In the material below, find the line that contains "- rewrite Ef. done." and the line that contains "-> (0 < free_frames m)%nat ->", then write out exactly those two lines and everything between them.

(Beginning of Records shown)

(** ** Free frames *)

Definition free_frames (m : memmap) : nat :=
  length (filter (fun q => page_used m q = false) (seqZ 0 (frame_limit m))).

Lemma free_frames_some m : (0 < free_frames m)%nat -> exists q, 0 <= q < frame_limit m /\ page_used m q = false.
Proof.
  unfold free_frames. intros H. destruct (filter _ _) as [|q l] eqn:E; [simpl in H; lia|].
  assert (q ∈ filter (fun q => page_used m q = false) (seqZ 0 (frame_limit m))) as Hq by (rewrite E; left).
  apply list_elem_of_filter in Hq as [Hu Hq]. apply elem_of_seqZ in Hq. exists q. split; [lia | done].
Qed.

Lemma free_frames_take m m' idx :
  frame_limit m' = frame_limit m -> (forall q, 0 <= q -> page_used m' q = (q =? idx) || page_used m q) ->
  (free_frames m <= S (free_frames m'))%nat.
Proof.
  intros E H. unfold free_frames. rewrite E.
  assert (Hgen : forall l : list Z, NoDup l -> (forall q, q ∈ l -> 0 <= q) ->
    (length (filter (fun q => page_used m q = false) l) <=
     length (filter (fun q => page_used m' q = false) l) + (if decide (idx ∈ l) then 1 else 0))%nat).
  { induction l as [|q l IH]; intros Hnd Hr; [simpl; lia|]. apply NoDup_cons in Hnd as [Hq Hnd].
    specialize (IH Hnd ltac:(intros; apply Hr; by right)). rewrite !filter_cons. rewrite (H q) by (apply Hr; left).
    destruct (Z.eqb_spec q idx) as [->|Hne]; simpl.
    - rewrite (decide_True (P := idx ∈ idx :: l)) by set_solver. rewrite (decide_False (P := idx ∈ l)) in IH by done.
      repeat case_decide; simpl; lia.
    - assert ((if decide (idx ∈ q :: l) then 1 else 0) = (if decide (idx ∈ l) then 1 else 0))%nat as ->.
      { do 2 case_decide; try done; set_solver. }
      repeat case_decide; simpl; try done; lia. }
  specialize (Hgen (seqZ 0 (frame_limit m)) ltac:(apply NoDup_seqZ) ltac:(intros q Hq%elem_of_seqZ; lia)).
  case_decide; lia.
Qed.

Lemma dom_set_entry h t i p : dom (set_entry h t i p) = dom h.
Proof. apply dom_alter_L. Qed.
Lemma dom_set_info h t i x : dom (set_info h t i x) = dom h.
Proof. apply dom_alter_L. Qed.

(** A change of one entry of [t] that keeps its frame and does not make it
    writable, and a change of its record. *)
Lemma frames_ok_protect s m t i p q x :
  frames_ok s m 0 -> entry (page_tables s) t i = Some p -> frame q = frame p -> rw q = false ->
  frames_ok (s <| page_tables := set_info (set_entry (page_tables s) t i q) t i x |>) m 0.
Proof.
  intros Hok Hp Ef Hrw. pose proof Hok as [F1 F2 F3 [F4 F4'] [F5 F5'] FW F6 F7 F8 F9]. pose proof (F8 _ _ _ Hp) as Hr.
  assert (Hh : forall f, 0 < f -> holds (set_info (set_entry (page_tables s) t i q) t i x) 0 f = holds (page_tables s) 0 f).
  { intros f H0. unfold holds. rewrite uses_set_info. pose proof (uses_entry_frame t _ _ _ q f Hp H0) as U. rewrite Ef in U. lia. }
  eapply (frames_ok_entry t s _ m m 0 0 i p q); try done; simpl.
  - intros t' i'. by rewrite entry_set_info.
  - rewrite Ef. done.
  - intros f H0. rewrite Hh by lia. split; [by apply F6 | by apply F7].
  - intros t' i' p' _ H' _ H0. apply Hh. pose proof (F8 _ _ _ H'). lia.
  - by rewrite Hrw.
Qed.

(** An entry that has its frame for itself, or none, gets other rights. *)
Lemma frames_ok_rights t s m k q q' x :
  frames_ok s m 0 -> entry (page_tables s) t k = Some q -> frame q' = frame q ->
  uses (page_tables s) (frame q) = 1%nat \/ frame q = 0 ->
  frames_ok (s <| page_tables := set_info (set_entry (page_tables s) t k q') t k x |>) m 0.
Proof.
  intros Hok Hq Ef Hu. pose proof Hok as [F1 F2 F3 [F4 F4'] [F5 F5'] FW F6 F7 F8 F9]. pose proof (F8 _ _ _ Hq) as Hr.
  assert (Hh : forall f, 0 < f -> holds (set_info (set_entry (page_tables s) t k q') t k x) 0 f = holds (page_tables s) 0 f).
  { intros f H0. unfold holds. rewrite uses_set_info. pose proof (uses_entry_frame t _ _ _ q' f Hq H0) as U. rewrite Ef in U. lia. }
  eapply (frames_ok_entry t s _ m m 0 0 k q q'); try done; simpl.
  - intros t' i'. by rewrite entry_set_info.
  - by rewrite Ef.
  - intros f H0. rewrite Hh by lia. split; [by apply F6 | by apply F7].
  - intros t' i' p' _ H' _ H0. apply Hh. pose proof (F8 _ _ _ H'). lia.
  - intros _ H0. destruct Hu as [Hu|?]; [|congruence]. rewrite Hh, holds_uses by lia. by rewrite Ef.
Qed.

(** ** One page *)

Section AllocPage.
Context (dir : Z) (D : page_directory_t) (t vaddr flags : Z).
Hypothesis Hdir : dir <> 0 /\ t <> 0 /\ tables D !! Z.to_nat (table_idx vaddr) = Some t.
Hypothesis Hflags : flag flags ALLOC_FRAME_ALLOC_PHYS = true /\ flag flags ALLOC_FRAME_NOSHARE = false.
Notation j := (Z.to_nat (page_idx vaddr)).

(** The entry of a page that [mmu_alloc_page] has mapped. *)
Definition given (idx : Z) (p : page_t) : Prop :=
  present p = true /\ frame p = idx /\ rw p = flag flags ALLOC_FRAME_WRITEABLE /\
  user p = negb (flag flags ALLOC_FRAME_KERNEL).

Lemma alloc_page_ok kalloc_table s m p x :
  frames_ok s m 0 -> directories s !! dir = Some D -> small (page_tables s) ->
  entry (page_tables s) t j = Some p -> frame p = 0 -> info (page_tables s) t j = Some x -> (0 < free_frames m)%nat ->
  exists idx m' h' p', 0 < idx < frame_limit m /\ uses (page_tables s) idx = 0%nat /\
    let s' := s <| memmaps := <[physical_memmap := m']> (memmaps s) |> <| page_tables := h' |>
                <| frame_refs := <[Z.to_nat idx := 1]> (frame_refs s) |> in
    mmu_alloc_page kalloc_table dir vaddr flags s = Ret (true, Some (idx * MMU_PAGE_SIZE)) s' /\
    frames_ok s' m' 0 /\ small h' /\ dom h' = dom (page_tables s) /\ (free_frames m <= S (free_frames m'))%nat /\
    frame_limit m' = frame_limit m /\ entry h' t j = Some p' /\ given idx p' /\
    (forall t' i', ~ (t' = t /\ i' = j) -> entry h' t' i' = entry (page_tables s) t' i' /\
       info h' t' i' = info (page_tables s) t' i').
Proof.
  intros Hok HD Hsm Hp Hf Hx Hfree. destruct Hdir as (Hd0 & Ht0 & Ht), Hflags as [Hph Hns].
  set (p1 := p <| rw := flag flags ALLOC_FRAME_WRITEABLE |> <| user := negb (flag flags ALLOC_FRAME_KERNEL) |>).
  set (x1 := x <| cow := flag flags ALLOC_FRAME_COW |> <| noshare := flag flags ALLOC_FRAME_NOSHARE |>
               <| mmap := flag flags ALLOC_FRAME_MMAP |>).
  set (s1 := s <| page_tables := set_info (set_entry (page_tables s) t j p1) t j x1 |>).
  assert (Hok1 : frames_ok s1 m 0) by (by apply (frames_ok_rights t s m j p p1 x1); [| | | right]).
  assert (Hp1 : entry (page_tables s1) t j = Some p1).
  { simpl. rewrite entry_set_info, entry_set_entry by by eexists. by rewrite decide_True. }
  assert (Hx1 : info (page_tables s1) t j = Some x1).
  { simpl. rewrite info_set_info by (rewrite info_set_entry; by eexists). by rewrite decide_True. }
  destruct (alloc_frame_ok dir D t s1 m 0 vaddr p1 x1 Hok1 Hd0 HD Ht Ht0 Hp1 Hf Hx1 (free_frames_some _ Hfree))
    as (idx & m' & Hidx & Hu & Hrun & Hok2 & El & Hused). rewrite holds_uses in Hu by lia.
  exists idx, m', (set_info (set_entry (page_tables s1) t j (mapped p1 idx)) t j (x1 <| commited := true |>)), (mapped p1 idx).
  split_and!; [lia | lia | | split_and!]; try done.
  - simpl in Hu. rewrite uses_set_info in Hu. pose proof (uses_entry_frame t _ _ _ p1 idx Hp ltac:(lia)) as U.
    change (frame p1) with (frame p) in U. lia.
  - unfold mmu_alloc_page. rewrite (mrun_table_of _ D _ t) by done.
    rewrite (proj2 (Z.eqb_neq t 0)) by done. cbn [negb]. rewrite mrun_ret, (proj2 (Z.eqb_neq t 0)) by done.
    rewrite (mrun_upd_page _ _ _ p), (mrun_upd_info _ _ _ x) by (done || (simpl; by rewrite info_set_entry)).
    fold p1 x1. rewrite Hns, mrun_ret, Hph. 
    match goal with |- bind _ _ ?st = _ => change st with s1 end. rewrite (bind_Ret _ _ _ _ _ Hrun). reflexivity.
  - simpl. by repeat (apply small_set_info || apply small_set_entry).
  - simpl. by rewrite dom_set_info, dom_set_entry, dom_set_info, dom_set_entry.
  - by apply (free_frames_take _ _ idx).
  - simpl. rewrite entry_set_info, entry_set_entry by by eexists. by rewrite decide_True.
  - intros t' i' Hn. simpl. rewrite entry_set_info, entry_set_entry, decide_False by (by eexists || naive_solver).
    rewrite entry_set_info, entry_set_entry, decide_False by (by eexists || naive_solver). split; [done|].
    rewrite info_set_info, decide_False by (rewrite ?info_set_entry; by eexists || naive_solver).
    rewrite info_set_entry, info_set_info, decide_False by (rewrite ?info_set_entry; by eexists || naive_solver).
    by rewrite info_set_entry.
Qed.
End AllocPage.

(** ** Loops over pages *)

(** The addresses of the pages [q] to [e], where [limit] is in the last one. *)
Lemma page_loop_ok (P : Z -> mmu -> Prop) body limit e :
  (e - 1) * 0x1000 < limit <= e * 0x1000 -> e < 2 ^ 20 -> forall k q s,
  0 <= q -> q + Z.of_nat k = e -> P q s ->
  (forall q' s', q <= q' < e -> P q' s' -> exists s'', body (q' * 0x1000) s' = Ret tt s'' /\ P (q' + 1) s'') ->
  exists s', page_loop k (q * 0x1000) limit body s = Ret tt s' /\ P e s'.
Proof.
  intros Hl He. induction k as [|k IH]; intros q s Hq Hk HP Hstep.
  - exists s. split; [|by replace e with q by lia]. simpl. by rewrite (proj2 (Z.ltb_ge _ _)) by lia.
  - destruct (Hstep q s ltac:(lia) HP) as (s1 & Hb & HP1).
    destruct (IH (q + 1) s1 ltac:(lia) ltac:(lia) HP1) as (s' & Hrun & HPe).
    { intros q' s' Hq'. apply Hstep. lia. }
    exists s'. split; [|done]. cbn [page_loop]. rewrite (proj2 (Z.ltb_lt _ _)) by lia. cbn [negb].
    rewrite (bind_Ret _ _ _ _ _ Hb). replace (q * 0x1000 + 0x1000) with ((q + 1) * 0x1000) by lia.
    by rewrite u32_small by lia.
Qed.

Lemma for_pages_ok (P : Z -> mmu -> Prop) body limit e q s :
  (e - 1) * 0x1000 < limit <= e * 0x1000 -> 0 <= q <= e -> e < 2 ^ 20 -> P q s ->
  (forall q' s', q <= q' < e -> P q' s' -> exists s'', body (q' * 0x1000) s' = Ret tt s'' /\ P (q' + 1) s'') ->
  exists s', for_pages (q * 0x1000) limit body s = Ret tt s' /\ P e s'.
Proof.
  intros Hl Hq He HP Hstep. unfold for_pages. apply page_loop_ok; try done; [lia|].
  assert ((limit - q * 0x1000 + 0xFFF) / 0x1000 = e - q) as ->; [|lia].
  symmetry. apply (Z.div_unique _ _ _ (limit - q * 0x1000 + 0xFFF - (e - q) * 0x1000)); lia.
Qed.

(** ** The kernel's pages *)

Record kernel_ok (s : mmu) (m km : memmap) (D : page_directory_t) : Prop := {
  ko_frames : frames_ok s m 0;
  ko_small : small (page_tables s);
  ko_map : memmaps s !! kernel_memmap = Some km;
  ko_wf : memmap_wf km;
  ko_limit : frame_limit km < 2 ^ 20;
  ko_dir : directories s !! kernel_directory = Some D;
  ko_tables : forall q, 0 <= q < frame_limit km -> exists t,
    tables D !! Z.to_nat (q / 1024) = Some t /\ t <> 0 /\ is_Some (page_tables s !! t);
  ko_distinct : forall a b t, tables D !! a = Some t -> tables D !! b = Some t -> t <> 0 -> a = b;
  ko_free : forall q t p, 0 <= q < frame_limit km -> page_used km q = false ->
    tables D !! Z.to_nat (q / 1024) = Some t -> entry (page_tables s) t (Z.to_nat (q mod 1024)) = Some p -> frame p = 0;
  ko_fresh : forall q, 0 <= q < frame_limit km -> page_used km q = false ->
    page_tables s !! (q * 0x1000) = None /\ directories s !! (q * 0x1000) = None
}.

Lemma page_of q : 0 <= q -> table_idx (q * 0x1000) = q / 1024 /\ page_idx (q * 0x1000) = q mod 1024.
Proof. intros. unfold table_idx, page_idx, MMU_PAGE_SIZE. by rewrite Z.div_mul by lia. Qed.

Lemma page_slots_differ D t t' q q' :
  (forall a b t, tables D !! a = Some t -> tables D !! b = Some t -> t <> 0 -> a = b) ->
  0 <= q -> 0 <= q' -> q <> q' -> t <> 0 ->
  tables D !! Z.to_nat (q / 1024) = Some t -> tables D !! Z.to_nat (q' / 1024) = Some t' ->
  ~ (t' = t /\ Z.to_nat (q' mod 1024) = Z.to_nat (q mod 1024)).
Proof.
  intros Hd Hq Hq' Hne Ht0 H1 H2 [-> E]. pose proof (Hd _ _ _ H1 H2 Ht0) as E1.
  pose proof (Z.div_pos q 1024 Hq ltac:(lia)). pose proof (Z.div_pos q' 1024 Hq' ltac:(lia)).
  pose proof (Z.mod_pos_bound q 1024 ltac:(lia)). pose proof (Z.mod_pos_bound q' 1024 ltac:(lia)).
  apply Hne. rewrite (Z.div_mod q 1024), (Z.div_mod q' 1024) by lia. lia.
Qed.

(** The entry [i] of [t] is that of one of the pages [r] to [q]. *)
Definition in_run (D : page_directory_t) (r q : Z) (t : Z) (i : nat) : Prop :=
  exists x, r <= x < q /\ tables D !! Z.to_nat (x / 1024) = Some t /\ i = Z.to_nat (x mod 1024).

(** Nothing that could be seen has changed. *)
Definition kept (s s' : mmu) : Prop := forall t i d, view s t i = Some d -> view s' t i = Some d.

Lemma kept_trans s1 s2 s3 : kept s1 s2 -> kept s2 s3 -> kept s1 s3.
Proof. intros H1 H2 t i d H. by apply H2, H1. Qed.

Lemma kept_alloc s m h fr t j p :
  page_tables s !! t <> None -> entry (page_tables s) t j = Some p -> frame p = 0 ->
  (forall t' i', ~ (t' = t /\ i' = j) -> entry h t' i' = entry (page_tables s) t' i') ->
  kept s (s <| memmaps := m |> <| page_tables := h |> <| frame_refs := fr |>).
Proof.
  intros _ Hp Hf Hrest t' i' d. unfold view. simpl. destruct (decide (t' = t /\ i' = j)) as [[-> ->]|Hn].
  - rewrite Hp. simpl. by rewrite Hf.
  - by rewrite Hrest.
Qed.

Section KernelPages.
Context (s0 : mmu) (km : memmap) (D : page_directory_t) (r e pflags : Z) (free0 : nat) (limit0 : Z)
  (kalloc_table : M mmu (Z * option Z)).
Hypothesis Hfree0 : (Z.to_nat (e - r) <= free0)%nat.
Hypothesis Hrange : 0 <= r /\ e <= frame_limit km.
Hypothesis Hmarked : forall q, r <= q < e -> page_used km q = true.
Hypothesis Hflags : flag pflags ALLOC_FRAME_ALLOC_PHYS = true /\ flag pflags ALLOC_FRAME_NOSHARE = false.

(End of Records shown)

Task output:
  - rewrite Ef. done.
  - intros f H0. rewrite Hh by lia. split; [by apply F6 | by apply F7].
  - intros t' i' p' _ H' _ H0. apply Hh. pose proof (F8 _ _ _ H'). lia.
  - by rewrite Hrw.
Qed.

(** An entry that has its frame for itself, or none, gets other rights. *)
Lemma frames_ok_rights t s m k q q' x :
  frames_ok s m 0 -> entry (page_tables s) t k = Some q -> frame q' = frame q ->
  uses (page_tables s) (frame q) = 1%nat \/ frame q = 0 ->
  frames_ok (s <| page_tables := set_info (set_entry (page_tables s) t k q') t k x |>) m 0.
Proof.
  intros Hok Hq Ef Hu. pose proof Hok as [F1 F2 F3 [F4 F4'] [F5 F5'] FW F6 F7 F8 F9]. pose proof (F8 _ _ _ Hq) as Hr.
  assert (Hh : forall f, 0 < f -> holds (set_info (set_entry (page_tables s) t k q') t k x) 0 f = holds (page_tables s) 0 f).
  { intros f H0. unfold holds. rewrite uses_set_info. pose proof (uses_entry_frame t _ _ _ q' f Hq H0) as U. rewrite Ef in U. lia. }
  eapply (frames_ok_entry t s _ m m 0 0 k q q'); try done; simpl.
  - intros t' i'. by rewrite entry_set_info.
  - by rewrite Ef.
  - intros f H0. rewrite Hh by lia. split; [by apply F6 | by apply F7].
  - intros t' i' p' _ H' _ H0. apply Hh. pose proof (F8 _ _ _ H'). lia.
  - intros _ H0. destruct Hu as [Hu|?]; [|congruence]. rewrite Hh, holds_uses by lia. by rewrite Ef.
Qed.

(** ** One page *)

Section AllocPage.
Context (dir : Z) (D : page_directory_t) (t vaddr flags : Z).
Hypothesis Hdir : dir <> 0 /\ t <> 0 /\ tables D !! Z.to_nat (table_idx vaddr) = Some t.
Hypothesis Hflags : flag flags ALLOC_FRAME_ALLOC_PHYS = true /\ flag flags ALLOC_FRAME_NOSHARE = false.
Notation j := (Z.to_nat (page_idx vaddr)).

(** The entry of a page that [mmu_alloc_page] has mapped. *)
Definition given (idx : Z) (p : page_t) : Prop :=
  present p = true /\ frame p = idx /\ rw p = flag flags ALLOC_FRAME_WRITEABLE /\
  user p = negb (flag flags ALLOC_FRAME_KERNEL).

Lemma alloc_page_ok kalloc_table s m p x :
  frames_ok s m 0 -> directories s !! dir = Some D -> small (page_tables s) ->
  entry (page_tables s) t j = Some p -> frame p = 0 -> info (page_tables s) t j = Some x -> (0 < free_frames m)%nat ->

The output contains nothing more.